→ **INSTRUCTIONS TO FOLLOW**
Somewhere below is a line with "named class, by" and, later, a line with "Context (py : Pydantic)"; repeat those two lines and all the lines between them, exactly as they are.
[Opening DATASET RECORDS section]
(** [RouteRegistry.validate] *)
Definition validate_route (registry : list RouteDefinition) (st : ArtifactStore) (r : EffectRequest)
    (snapshot : RouteSnapshot) : result RouteDefinition :=
  d ← or_raise (first (λ d, route_key d ==? (rs_definition_id snapshot, rs_definition_version snapshot)) registry)
        UnknownRouteDefinitionError "route definition is not allowlisted";
  actual ← get_bytes st (rs_definition_artifact snapshot);
  raise_if (actual !=? canonical_json (to_json d))
    RouteValidationError "route definition artifact does not match the registry";;
  raise_if (is_some (snapshot_mismatch snapshot d)) RouteValidationError "route snapshot is not allowlisted";;
  raise_if (rs_request_or_action_digest snapshot !=? Sha256.hexdigest (canonical_json (to_json r)))
    RouteValidationError "route snapshot does not pin the exact request digest";;
  verify_artifact st (rs_execution_environment_artifact snapshot);;
  raise_if (map (λ t, (te_id t, te_version t)) (rs_transform_evidence snapshot) !=? map transform_key (rd_transforms d))
    RouteValidationError "route transform order/version differs from its definition";;
  Ok d.

(** ** Adapters *)

Inductive AdapterDecodeStatus : Type := AD_DECODED | AD_MALFORMED | AD_UNSUPPORTED | AD_FAILED.
#[export] Instance AdapterDecodeStatus_eq_dec : EqDecision AdapterDecodeStatus.
Proof. solve_decision. Defined.
Definition AdapterDecodeStatus_value (s : AdapterDecodeStatus) : string :=
  match s with
  | AD_DECODED => "decoded" | AD_MALFORMED => "malformed" | AD_UNSUPPORTED => "unsupported" | AD_FAILED => "failed"
  end.

Record AdapterDecodeResult : Type := MkAdapterDecodeResult {
  adr_status : AdapterDecodeStatus;
  adr_semantic_bytes : option string;
  adr_semantic_media_type : option string;
  adr_semantic_encoding : option string;
  adr_operation_id : option string;
  adr_diagnostic : option string;
}.

Definition semantic_fields (r : AdapterDecodeResult) : list (option string) :=
  [adr_semantic_bytes r; adr_semantic_media_type r; adr_semantic_encoding r; adr_operation_id r].

Definition validate_shape (r : AdapterDecodeResult) : result unit :=
  if adr_status r ==? AD_DECODED then
    raise_if (existsb is_none (semantic_fields r) || is_some (adr_diagnostic r))
      ValidationError "decoded adapter results require only complete semantic fields"
  else
    raise_if (existsb is_some (semantic_fields r) || is_none (adr_diagnostic r))
      ValidationError "non-decoded adapter results require only a diagnostic".

(** What [perform_exact] does: exact bytes, another value, or an exception of the
    named class, by the handler that catches it. *)
Inductive Performed : Type :=
| ExactBytes (data : string)
| OtherValue
| RaisedUnsupported (class_name : string)
| RaisedTimeout (class_name : string)
| RaisedTransport (class_name : string)
| RaisedOther (class_name : string).

Inductive Preflight : Type :=
| PreflightPassed
| PreflightUnsupported (class_name : string)
| PreflightRaised (x : exn).

Inductive CallKind : Type :=
| CallValidateInput (input : string)
| CallPreflight
| CallPerformExact (input : string) (timeout_seconds : Z)
| CallDecodeExact (raw : string).

Record AdapterCall : Type := MkAdapterCall { call_kind : CallKind; call_runtime : Runtime }.

(** [PersistedEffectAdapter] *)
Record Adapter : Type := {
  ad_id : string;
  ad_version : string;
  ad_validate_input : list AdapterCall → string → result unit;
  ad_preflight : list AdapterCall → Preflight;
  ad_perform_exact : list AdapterCall → string → Z → Performed;
  ad_decode_exact : list AdapterCall → string → result AdapterDecodeResult;
}.

(** ** The executor's computations *)

Record World : Type := MkWorld { w_runtime : Runtime; w_calls : list AdapterCall }.

Definition exec (A : Type) : Type := World → result A * World.

#[export] Instance exec_ret : MRet exec := λ A a w, (Ok a, w).
#[export] Instance exec_bind : MBind exec := λ A B f m w,
  match m w with
  | (Ok a, w') => f a w'
  | (Raise x, w') => (Raise x, w')
  end.

Definition on_runtime {A} (m : sdk A) : exec A := λ w,
  let '(r, rt) := m (w_runtime w) in (r, MkWorld rt (w_calls w)).
Definition pure {A} (m : result A) : exec A := λ w, (m, w).

(** Call the adapter: it sees the calls before this one. *)
Definition calling {A} (k : CallKind) (f : list AdapterCall → A) : exec A := λ w,
  (Ok (f (w_calls w)), MkWorld (w_runtime w) (w_calls w ++ [MkAdapterCall k (w_runtime w)])).

Section Executor.
Context (py : Pydantic) (clock : nat → Z) (registry : list RouteDefinition) (adapter : Adapter).

(** [_append]: a lost optimistic race is retried, three times in all *)
Fixpoint append_attempts (n : nat) (inquiry_id : string) (commands : list DomainCommand) : sdk InquiryState :=
  match n with
  | O => lift (raise OptimisticConcurrencyError "effect append lost three optimistic races")
  | S n =>
    s ← inspect py inquiry_id;
    decided ← lift (apply_batch commands s);
    if is_nil decided.1 then mret decided.2
    else λ rt,
      match append_events py inquiry_id (st_sequence s) decided.1 rt with
      | (Ok _, rt') => (Ok decided.2, rt')
      | (Raise x, rt') =>
        if exn_class x ==? OptimisticConcurrencyError then append_attempts n inquiry_id commands rt'
        else (Raise x, rt')
      end
  end.
Definition append_batch : string → list DomainCommand → sdk InquiryState := append_attempts 3.
(* ===== verification/Reification.v ===== *)
(** * Reification: [src/rci/formal/reification.py]

    The fail-closed conversion of a claim's payload into a formula.  The two
    pydantic validations are parameters: each answers with the location and
    type of its first error or with the validated fields. *)

From S2P Require Import Prelude Digest Model Claims Formal.

Record FormalCandidate : Type := MkFormalCandidate {
  fc_claim_id : string;
  fc_expression : Formula;
  fc_carrier_id : string;
  fc_scope : Scope;
  fc_assumption_ids : list string;
}.

Inductive ReificationOutcome : Type :=
| Reified (candidate : FormalCandidate)
| NeedsClarification (claim_id reason : string)
| UnsupportedReification (claim_id capability : string)
| FailedReification (claim_id reason : string).

(** The fields of [_Envelope]. *)
Record Envelope : Type := MkEnvelope {
  en_schema_id : string;
  en_carrier_id : string;
  en_expression : json;
}.

(** The first entry of [ValidationError.errors()]: its "loc" and its "type". *)
Record FirstError : Type := MkFirstError { error_location : list string; error_type : string }.

(** A validator that raises ValueError reports no location. *)
Definition validate_required_text (e : Envelope) : FirstError + Envelope :=
  if is_empty (en_schema_id e) || is_empty (en_carrier_id e) then inl (MkFirstError [] "value_error") else inr e.

Section reification.
Context (envelope_fields : json → FirstError + Envelope) (formula_of : json → FirstError + Formula).

Definition failed_reification (c : Claim) (e : FirstError) : ReificationOutcome :=
  FailedReification (claim_id c)
    ("invalid_boolean_finite_ast:" +:+ join "." (error_location e) +:+ ":" +:+ error_type e).

Definition reify_claim (c : Claim) : ReificationOutcome :=
  match claim_payload c with
  | PayloadJson (JObject members) =>
    let supported := match first (λ m, m.1 ==? "schema_id") members with
                     | Some (_, JString schema_id) =>
                       if schema_id ==? "rci.boolean-finite.v1" then inr tt else inl schema_id
                     | _ => inr tt
                     end in
    match supported with
    | inl schema_id => UnsupportedReification (claim_id c) schema_id
    | inr _ =>
      match envelope_fields (JObject members) with
      | inl e => failed_reification c e
      | inr fields =>
        match validate_required_text fields with
        | inl e => failed_reification c e
        | inr envelope =>
          match formula_of (en_expression envelope) with
          | inl e => failed_reification c e
          | inr expression =>
            Reified (MkFormalCandidate (claim_id c) expression (en_carrier_id envelope) (claim_scope c)
                       (scope_assumption_ids (claim_scope c)))
          end
        end
      end
    end
  | _ => NeedsClarification (claim_id c) "a versioned structured expression is required"
  end.

(** Opaque payloads never gain a formula: a reified claim carries an object
    whose envelope and expression the validations accept. *)
Lemma reified_only_from_envelope c candidate :
  reify_claim c = Reified candidate →
  ∃ members fields, claim_payload c = PayloadJson (JObject members)
    ∧ envelope_fields (JObject members) = inr fields
    ∧ en_schema_id fields ≠ "" ∧ en_carrier_id fields ≠ ""
    ∧ formula_of (en_expression fields) = inr (fc_expression candidate)
    ∧ fc_claim_id candidate = claim_id c ∧ fc_scope candidate = claim_scope c
    ∧ ∀ v, first (λ m, m.1 ==? "schema_id") members = Some ("schema_id", JString v) → v = "rci.boolean-finite.v1".
Proof.
  unfold reify_claim, failed_reification, validate_required_text.
  destruct (claim_payload c) as [|[]]; try done.
  destruct (match first _ o with Some _ => _ | None => _ end) as [|[]] eqn:Es; [done|].
  destruct (envelope_fields _) as [|fields] eqn:Ef; [done|].
  destruct (is_empty (en_schema_id fields) || is_empty (en_carrier_id fields)) eqn:Ee; [done|].
  destruct (formula_of _) as [|f] eqn:Eo; [done|]. intros [= <-].
  apply orb_false_iff in Ee as [E1 E2]. unfold is_empty in E1, E2. rewrite eqb_false in E1, E2.
  exists o, fields. split_and!; try done. intros v Hv. rewrite Hv in Es. cbn in Es.
  destruct (v ==? "rci.boolean-finite.v1") eqn:E; [by rewrite eqb_true in E|done].
Qed.
End reification.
[Closing DATASET RECORDS section]
→ **TASK RESPONSE**
    named class, by the handler that catches it. *)
Inductive Performed : Type :=
| ExactBytes (data : string)
| OtherValue
| RaisedUnsupported (class_name : string)
| RaisedTimeout (class_name : string)
| RaisedTransport (class_name : string)
| RaisedOther (class_name : string).

Inductive Preflight : Type :=
| PreflightPassed
| PreflightUnsupported (class_name : string)
| PreflightRaised (x : exn).

Inductive CallKind : Type :=
| CallValidateInput (input : string)
| CallPreflight
| CallPerformExact (input : string) (timeout_seconds : Z)
| CallDecodeExact (raw : string).

Record AdapterCall : Type := MkAdapterCall { call_kind : CallKind; call_runtime : Runtime }.

(** [PersistedEffectAdapter] *)
Record Adapter : Type := {
  ad_id : string;
  ad_version : string;
  ad_validate_input : list AdapterCall → string → result unit;
  ad_preflight : list AdapterCall → Preflight;
  ad_perform_exact : list AdapterCall → string → Z → Performed;
  ad_decode_exact : list AdapterCall → string → result AdapterDecodeResult;
}.

(** ** The executor's computations *)

Record World : Type := MkWorld { w_runtime : Runtime; w_calls : list AdapterCall }.

Definition exec (A : Type) : Type := World → result A * World.

#[export] Instance exec_ret : MRet exec := λ A a w, (Ok a, w).
#[export] Instance exec_bind : MBind exec := λ A B f m w,
  match m w with
  | (Ok a, w') => f a w'
  | (Raise x, w') => (Raise x, w')
  end.

Definition on_runtime {A} (m : sdk A) : exec A := λ w,
  let '(r, rt) := m (w_runtime w) in (r, MkWorld rt (w_calls w)).
Definition pure {A} (m : result A) : exec A := λ w, (m, w).

(** Call the adapter: it sees the calls before this one. *)
Definition calling {A} (k : CallKind) (f : list AdapterCall → A) : exec A := λ w,
  (Ok (f (w_calls w)), MkWorld (w_runtime w) (w_calls w ++ [MkAdapterCall k (w_runtime w)])).

Section Executor.
Context (py : Pydantic) (clock : nat → Z) (registry : list RouteDefinition) (adapter : Adapter).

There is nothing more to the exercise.